Count the lines below that contain "Prop". Answer with the number alone.

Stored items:
━━━━━━━━━━━━━━━━━━━━━━━━━━━━━━

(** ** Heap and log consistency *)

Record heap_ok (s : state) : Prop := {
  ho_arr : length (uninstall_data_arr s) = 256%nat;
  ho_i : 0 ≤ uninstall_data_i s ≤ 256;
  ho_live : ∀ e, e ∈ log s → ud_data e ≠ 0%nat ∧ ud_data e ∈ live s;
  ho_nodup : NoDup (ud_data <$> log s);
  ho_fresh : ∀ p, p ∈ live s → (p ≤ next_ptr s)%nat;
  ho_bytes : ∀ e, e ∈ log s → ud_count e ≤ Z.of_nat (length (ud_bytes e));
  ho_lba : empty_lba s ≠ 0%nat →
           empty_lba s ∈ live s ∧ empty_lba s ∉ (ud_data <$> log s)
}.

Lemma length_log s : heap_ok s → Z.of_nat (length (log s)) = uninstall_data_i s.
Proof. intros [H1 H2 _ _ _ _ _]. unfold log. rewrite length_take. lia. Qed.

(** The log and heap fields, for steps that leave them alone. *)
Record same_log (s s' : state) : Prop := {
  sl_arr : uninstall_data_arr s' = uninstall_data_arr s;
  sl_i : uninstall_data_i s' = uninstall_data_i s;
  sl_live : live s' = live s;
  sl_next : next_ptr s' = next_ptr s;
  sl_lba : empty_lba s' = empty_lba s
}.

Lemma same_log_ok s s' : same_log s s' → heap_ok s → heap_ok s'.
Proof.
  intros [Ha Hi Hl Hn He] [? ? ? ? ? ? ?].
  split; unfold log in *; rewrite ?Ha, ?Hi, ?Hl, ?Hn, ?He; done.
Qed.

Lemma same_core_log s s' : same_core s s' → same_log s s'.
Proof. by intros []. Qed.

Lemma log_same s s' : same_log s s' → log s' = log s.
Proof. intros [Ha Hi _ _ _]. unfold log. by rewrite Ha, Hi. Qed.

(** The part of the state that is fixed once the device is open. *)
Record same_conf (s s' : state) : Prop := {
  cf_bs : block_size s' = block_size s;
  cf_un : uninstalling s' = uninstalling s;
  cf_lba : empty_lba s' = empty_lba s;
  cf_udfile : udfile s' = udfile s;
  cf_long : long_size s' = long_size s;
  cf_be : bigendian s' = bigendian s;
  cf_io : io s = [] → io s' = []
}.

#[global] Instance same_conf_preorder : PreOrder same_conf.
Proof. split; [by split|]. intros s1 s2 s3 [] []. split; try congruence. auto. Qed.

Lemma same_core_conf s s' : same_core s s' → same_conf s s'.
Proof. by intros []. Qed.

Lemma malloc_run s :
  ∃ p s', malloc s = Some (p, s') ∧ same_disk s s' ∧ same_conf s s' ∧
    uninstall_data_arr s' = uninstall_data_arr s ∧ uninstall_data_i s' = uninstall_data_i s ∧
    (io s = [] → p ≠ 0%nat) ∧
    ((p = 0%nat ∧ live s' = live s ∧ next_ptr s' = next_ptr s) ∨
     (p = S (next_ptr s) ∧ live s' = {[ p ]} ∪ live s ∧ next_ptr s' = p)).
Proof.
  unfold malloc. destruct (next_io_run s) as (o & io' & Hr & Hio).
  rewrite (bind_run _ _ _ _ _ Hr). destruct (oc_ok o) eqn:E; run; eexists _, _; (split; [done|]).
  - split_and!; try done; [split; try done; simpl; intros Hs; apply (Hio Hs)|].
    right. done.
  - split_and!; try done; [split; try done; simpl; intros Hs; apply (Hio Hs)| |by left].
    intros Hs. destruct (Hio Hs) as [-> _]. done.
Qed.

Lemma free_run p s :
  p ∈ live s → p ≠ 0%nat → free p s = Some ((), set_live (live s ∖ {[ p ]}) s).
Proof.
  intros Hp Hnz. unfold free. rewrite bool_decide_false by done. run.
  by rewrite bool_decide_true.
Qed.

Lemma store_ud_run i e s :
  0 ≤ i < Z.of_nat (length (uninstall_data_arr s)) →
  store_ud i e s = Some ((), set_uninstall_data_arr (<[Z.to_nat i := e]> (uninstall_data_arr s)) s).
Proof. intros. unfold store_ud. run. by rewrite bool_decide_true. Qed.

━━━━━━━━━━━━━━━━━━━━━━━━━━━━━━

• **RESPONSE FOR THIS EXERCISE**: 3